Categorizing chemicals is an approach with the potential to reduce animal testing for hazard assessment of chemicals. In this study we investigated the category approach for testing the hemolytic effects of ethylene glycol alkyl ethers (EGAEs) for repeated-dose toxicity (RDT). Using mechanistic information on the hemolytic effects of ethylene glycol butyl ether, a toxicologically meaningful category was built on the basis of similarity of metabolism, mode of action and the hemolytic effects of several EGAEs and related chemicals. The developed category was then evaluated for analogs from a different data source. Given all structural information on category chemicals, the category can be finally defined as EGAEs (alkyl chain carbon number: 1-4) and their acetates.
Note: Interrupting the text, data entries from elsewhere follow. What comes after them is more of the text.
(** [slice::partition_point]: binary search, the slice halved in each turn. *)
Fixpoint partition_search {A} (fuel : nat) (pred : A → bool) (l : list A) (base size : nat) : nat :=
  match fuel with
  | S fuel =>
      if decide (size ≤ 1)%nat then base
      else
        let half := Nat.div2 size in
        let mid := (base + half)%nat in
        let base := match l !! mid with Some x => if pred x then mid else base | None => base end in
        partition_search fuel pred l base (size - half)
  | O => base
  end.
Definition partition_point {A} (pred : A → bool) (l : list A) : nat :=
  match l with
  | [] => 0
  | _ =>
      let base := partition_search (length l) pred l 0 (length l) in
      match l !! base with Some x => if pred x then S base else base | None => base end
  end.

(** * Data *)
Definition Labels : Type := list (string * string).   (** a [BTreeMap], see [SortedMap] *)
Record MetricKey := MkKey { key_name : string; key_labels : Labels }.
#[export] Instance MetricKey_eq_dec : EqDecision MetricKey.
Proof. solve_decision. Defined.
Definition key_fields (k : MetricKey) : string * Labels := (key_name k, key_labels k).
(** The derived order. *)
#[export] Instance MetricKey_Ord : Ord MetricKey := λ x y, compare (key_fields x) (key_fields y).
#[export] Instance key_fields_inj : Inj (=) (=) key_fields.
Proof. by intros [] [] [= -> ->]. Qed.
#[export] Instance MetricKey_TotalOrd : TotalOrd MetricKey.
Proof. apply (TotalOrd_inj key_fields). Qed.

(** An instrument built by the meter, and what it is told. *)
Record Instrument := MkInstrument { i_name : string; i_description : string; i_boundaries : option (list f64) }.
Inductive OtelEvent :=
| CounterAdd (i : Instrument) (value : Z) (attributes : Labels)
| UpDownAdd (i : Instrument) (value : Z) (attributes : Labels)
| HistogramRecord (i : Instrument) (value : f64) (attributes : Labels).

Inductive MetricKind := KCounter | KGauge | KHistogram | KObservableGauge.
#[export] Instance MetricKind_eq_dec : EqDecision MetricKind.
Proof. solve_decision. Defined.
Record HistogramValue := MkHistogram { bounds : list f64; buckets : list Z; count : Z; sum : f64 }.
(** A handle: [Int64Counter], [Int64Gauge] and [Float64Histogram] have the
    same fields; [cell] names the shared value. *)
Record Handle := MkHandle { cell : nat; otel : option Instrument; attributes : Labels; enabled : bool }.
Lemma make_unary_acyclic p config source operator r :
  acyclic p → exists_stream p source → unary operator → acyclic (make_unary p config source operator r).2.
Proof.
  intros Hp Hs Hu. unfold make_unary. apply and_then_ind; [by apply new_stream_acyclic|]. intros a (Hg & Hex & Hle)%new_stream_grown; [|done].
  destruct (below_new _ _ _ _ Hs Hp Hle Hg) as [_ Hlt].
  change (acyclic (and_then (connect (add_operator (new_stream p (str_id config)).2 (operator a)).2 source
    (add_operator (new_stream p (str_id config)).2 (operator a)).1 (str_id config) r) (λ _ p0, (Ok a, p0))).2).
  rewrite (and_then_ret _ (λ _, a)). apply add_connect_acyclic; [apply Hg| |by destruct Hu as [[? ->]|[[? ->]|[[? ->]|[[? ->]|[[? ->]|[? ->]]]]]]].
  by destruct Hu as [[? ->]|[[? ->]|[[? ->]|[[? ->]|[[? ->]|[? ->]]]]]]; repeat constructor.
Qed.
Lemma make_merge_acyclic p config sources :
  acyclic p → Forall (exists_stream p) sources.*1 → acyclic (make_merge p config sources).2.
Proof.
  intros Hp Hs. unfold make_merge. destruct sources as [|sr sources]; [done|]. set (all := sr :: sources) in *.
  apply and_then_ind; [by apply new_stream_acyclic|]. intros a (Hg & Hex & Hle)%new_stream_grown; [|done].
  set (p1 := (new_stream p (str_id config)).2) in *.
  change (acyclic (and_then (connect_all (add_operator p1 (OMerge a)).2 all (add_operator p1 (OMerge a)).1 (str_id config)) (λ _ p0, (Ok a, p0))).2).
  rewrite (and_then_ret _ (λ _, a)). destruct (add_operator_acyclic p1 (OMerge a)) as [Ha Hl]; [apply Hg|by repeat constructor|done|].
  apply (connect_all_acyclic _ _ _ _ (OMerge a)); [done..|]. eapply Forall_impl; [exact Hs|]. intros b Hb.
  destruct (below_new _ _ _ _ Hb Hp Hle Hg) as [_ Hlt]. by repeat constructor.
Qed.
Lemma make_process_acyclic p config source f r :
  acyclic p → exists_stream p source → acyclic (make_process p config source f r).2.
Proof.
  intros Hp Hs. unfold make_process. apply and_then_ind; [by apply new_stream_acyclic|].
  intros a (Hg & Hex & Hle)%new_stream_grown; [|done]. set (p1 := (new_stream p (str_id config)).2) in *.
  apply and_then_ind; [by apply error_stream_acyclic, Hg|].
  intros e (Hg' & Hex' & Hle')%error_stream_grown; [|apply Hg]. set (p2 := (new_error_stream p1 config).2) in *.
  change (acyclic (and_then (connect (add_operator p2 (OProcess a e f)).2 source (add_operator p2 (OProcess a e f)).1 (str_id config) r)
    (λ _ p0, (Ok (a, e), p0))).2).
  rewrite (and_then_ret _ (λ _, (a, e))). pose proof (grown_trans _ _ _ Hg Hg') as Hg2.
  destruct (below_new _ _ _ _ Hs Hp Hle Hg2) as [_ Hlt]. destruct Hg as (? & _ & _ & Hn). destruct (below_new _ _ e _ Hs Hp ltac:(lia) Hg2) as [_ Hlt'].
  apply add_connect_acyclic; [apply Hg'| |done]. repeat constructor; [|done..|done]. by apply Hg'.
Qed.
Lemma make_split_acyclic p N config source handle r :
  acyclic p → exists_stream p source → acyclic (make_split p N config source handle r).2.
Proof.
  intros Hp Hs. unfold make_split. pose proof (new_links_grown p (str_id config) (str_name config) 0 N Hp) as Hl.
  destruct (new_links _ _ _ _ _) as [links p1]. destruct Hl as (Hg & Hlen & Hall).
  apply and_then_ind; [by apply new_stream_acyclic, Hg|].
  intros a (Hg' & _ & _)%new_stream_grown; [|apply Hg]. set (p2 := (new_stream p1 (str_id config)).2) in *.
  set (p3 := set_env p2 _). assert (acyclic p3) by by apply set_env_acyclic, Hg'.
  change (acyclic (and_then (connect (add_operator p3 (OSplit links (seq 0 N))).2 source (add_operator p3 (OSplit links (seq 0 N))).1
    (str_id config) r) (λ _ p0, (Ok links, p0))).2).
  rewrite (and_then_ret _ (λ _, links)). apply add_connect_acyclic; [done| |cbn; by rewrite Hlen].
  eapply Forall_impl; [exact Hall|]. intros o [Ho Hle]. split; [by apply Hg'|].
  by destruct (below_new _ _ _ _ Hs Hp Hle Hg).
Qed.
Lemma build_operator_acyclic p h : acyclic p → acyclic (build_operator p h).2.
Proof.
  intros Hp. unfold build_operator. destruct (operators p !! h) as [[]|] eqn:Hh; try done.
  destruct (mapM _ links) as [branches|] eqn:Em; [|done]. destruct (split_build _) as [self|e|] eqn:Eb; try done.
  apply split_build_perm in Eb. cbn in Eb. apply length_mapM in Em.
  destruct (ac_operators p Hp _ _ Hh) as (_ & Hex & _). eapply put_operator_acyclic; [done|exact Hh|exact Hex|cbn|done].
  by rewrite Em.
Qed.
Lemma make_case_acyclic p config source selector r : acyclic p → acyclic (make_case p config source selector r).2.
Proof.
  intros Hp. unfold make_case. set (p1 := set_env p _). assert (acyclic p1) by by apply set_env_acyclic.
  set (op := OCase (str_id config) selector []).
  change (acyclic (and_then (connect (add_operator p1 op).2 source (add_operator p1 op).1 (str_id config) r)
    (λ _ p0, (Ok (add_operator p1 op).1, p0))).2).
  rewrite (and_then_ret _ (λ _, _)). apply add_connect_acyclic; [done|by constructor|done].
Qed.
Lemma make_when_acyclic p h config r : acyclic p → acyclic (make_when p h config r).2.
Proof.
  intros Hp. unfold make_when. destruct (operators p !! h) as [[]|] eqn:Hh; try done.
  apply and_then_ind; [by apply new_stream_acyclic|]. intros a Ha. pose proof (new_stream_Ok _ _ _ Ha) as Hw.
  apply new_stream_grown in Ha as (Hg & Hex & Hle); [|done]. set (p1 := (new_stream p (str_id config)).2) in *. cbn [snd].
  eapply (put_operator_acyclic (set_env p1 _) h (OCase id selector when_streams)).
  - by apply set_env_acyclic, Hg.
  - cbn. destruct Hg as (_ & _ & -> & _). exact Hh.
  - cbn. apply Forall_app. split; [|by repeat constructor].
    destruct (ac_operators p Hp _ _ Hh) as (_ & Hall & _). eapply Forall_impl; [exact Hall|]. apply Hg.
  - done.
  - intros b (s & Hb & Hd) Hall. cbn. apply Forall_app. split; [done|]. repeat constructor.
    destruct Hw as (-> & _ & _ & _ & s' & Hi & Hd'). cbn in Hb. rewrite Hi, lookup_insert_Some in Hb.
    destruct Hb as [[_ <-]|[_ Hb]]; [rewrite Hd' in Hd; by destruct Hd|]. by apply (ac_streams p Hp _ _ Hb).
Qed.
Lemma make_link_acyclic p config : acyclic p → acyclic (make_link p config).2.
Proof.
  intros Hp. unfold make_link. apply and_then_ind; [by apply new_stream_acyclic|].
  intros a (Hg & Hex & _)%new_stream_grown; [|done]. apply add_operator_acyclic; [apply Hg|by repeat constructor|done].
Qed.
Lemma make_sink_acyclic p config source r : acyclic p → acyclic (make_sink p config source r).2.
Proof.
  intros Hp. unfold make_sink. set (p1 := set_env p _). assert (acyclic p1) by by apply set_env_acyclic.
  apply and_then_ind; [by apply error_stream_acyclic|]. intros e (Hg & _ & _)%error_stream_grown; [|done].
  set (p2 := (new_error_stream p1 config).2) in *. set (op := OSink (str_id config) None e).
  change (acyclic (and_then (connect (add_operator p2 op).2 source (add_operator p2 op).1 (str_id config) r)
    (λ _ p0, (Ok (add_operator p2 op).1, p0))).2).
  rewrite (and_then_ret _ (λ _, _)). apply add_connect_acyclic; [apply Hg|by constructor|done].
Qed.
Lemma make_sink_with_result_acyclic p config source r : acyclic p → acyclic (make_sink_with_result p config source r).2.
Proof.
  intros Hp. unfold make_sink_with_result. apply and_then_ind; [by apply new_stream_acyclic|].
  intros a (Hg & _ & _)%new_stream_grown; [|done]. set (p1 := (new_stream p (str_id config)).2) in *.
  apply and_then_ind; [by apply error_stream_acyclic, Hg|]. intros e (Hg' & _ & _)%error_stream_grown; [|apply Hg].
  set (p2 := (new_error_stream p1 config).2) in *. set (op := OSinkWithResult a None e).
  change (acyclic (and_then (connect (add_operator p2 op).2 source (add_operator p2 op).1 (str_id config) r)
    (λ _ p0, (Ok ((add_operator p2 op).1, a), p0))).2).
  rewrite (and_then_ret _ (λ _, _)). apply add_connect_acyclic; [apply Hg'|by constructor|done].
Qed.
Lemma set_consumer_cell_acyclic p h consumer : acyclic p → acyclic (set_consumer_cell p h consumer).
Proof.
  intros Hp. unfold set_consumer_cell. destruct (operators p !! h) as [[]|] eqn:Hh; try done;
    (eapply put_operator_acyclic; [done|exact Hh|by constructor|done|by intros; constructor]).
Qed.
Lemma new_input_acyclic p config : acyclic p → acyclic (new_input p config).2.
Proof.
  intros Hp. unfold new_input. apply and_then_ind; [by apply error_stream_acyclic|].
  intros e (Hg & _ & _)%error_stream_grown; [|done]. apply and_then_ind; [by apply new_stream_acyclic, Hg|].
  intros a (Hg' & _ & _)%new_stream_grown; [|apply Hg]. apply add_operator_acyclic; [apply Hg'|by constructor|done].
Qed.
Lemma input_set_source_acyclic p i source r op :
  acyclic p → operators p !! in_result i = Some op → outputs op = [] → acyclic (input_set_source p i source r).2.
Proof.
  intros Hp Hop Hout. unfold input_set_source. destruct (inners (graph p) !! in_stream i) as [s|]; [|done].
  destruct (connect_acyclic p source (in_result i) (si_id s) r op) as [_ Hc]; [done..|by rewrite Hout|].
  destruct (connect_typed _ _ _ _ _) as [[[]|e|] p1]; try done. by destruct (in_result_source i).
Qed.
(** These operations cannot close a cycle. *)
Lemma fluent_acyclic p p' : fluent_step p p' → acyclic p → acyclic p'.
Proof.
  intros [] Hp; eauto using make_unary_acyclic, make_merge_acyclic, make_process_acyclic, make_split_acyclic, build_operator_acyclic,
    make_case_acyclic, make_when_acyclic, make_link_acyclic, make_sink_acyclic, make_sink_with_result_acyclic, set_consumer_cell_acyclic,
    new_input_acyclic, input_set_source_acyclic, set_env_acyclic.
Qed.
Lemma program_new_acyclic (env : Env) : acyclic (program_new env : Prog).
Proof. by split; cbn; intros *; rewrite ?lookup_empty. Qed.
Lemma built_acyclic (env : Env) p : rtc fluent_step (program_new env) p → acyclic p.
Proof.
  apply (rtc_ind_r acyclic); [apply program_new_acyclic|]. intros x y _ Hs Hx. by apply (fluent_acyclic x y).
Qed.
End transforms_lemmas.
Current RDT test data suggest that EGAEs with 3 and 4 alkyl carbons primarily cause hemolytic effects, while EGAEs with 1 and 2 alkyl carbon(s) show toxicity to the testis before demonstrating any hemolytic effects. Hence, the category approach appears to be applicable to hemolytic effects of EGAEs with 3 and 4 alkyl carbons and their acetates to estimate the no observable adverse effect level (NOAEL) for RDT. It consists of three steps: structure-based primary screening of untested chemicals, categorization of compounds that form hemolytic alkoxyacetic acids by predicting how they are metabolized, and finally estimation of hemolytic levels by employing read-across. Our results clearly demonstrate the usefulness of the category approach for predicting the hemolytic effects of untested EGAEs and their acetates in RDT.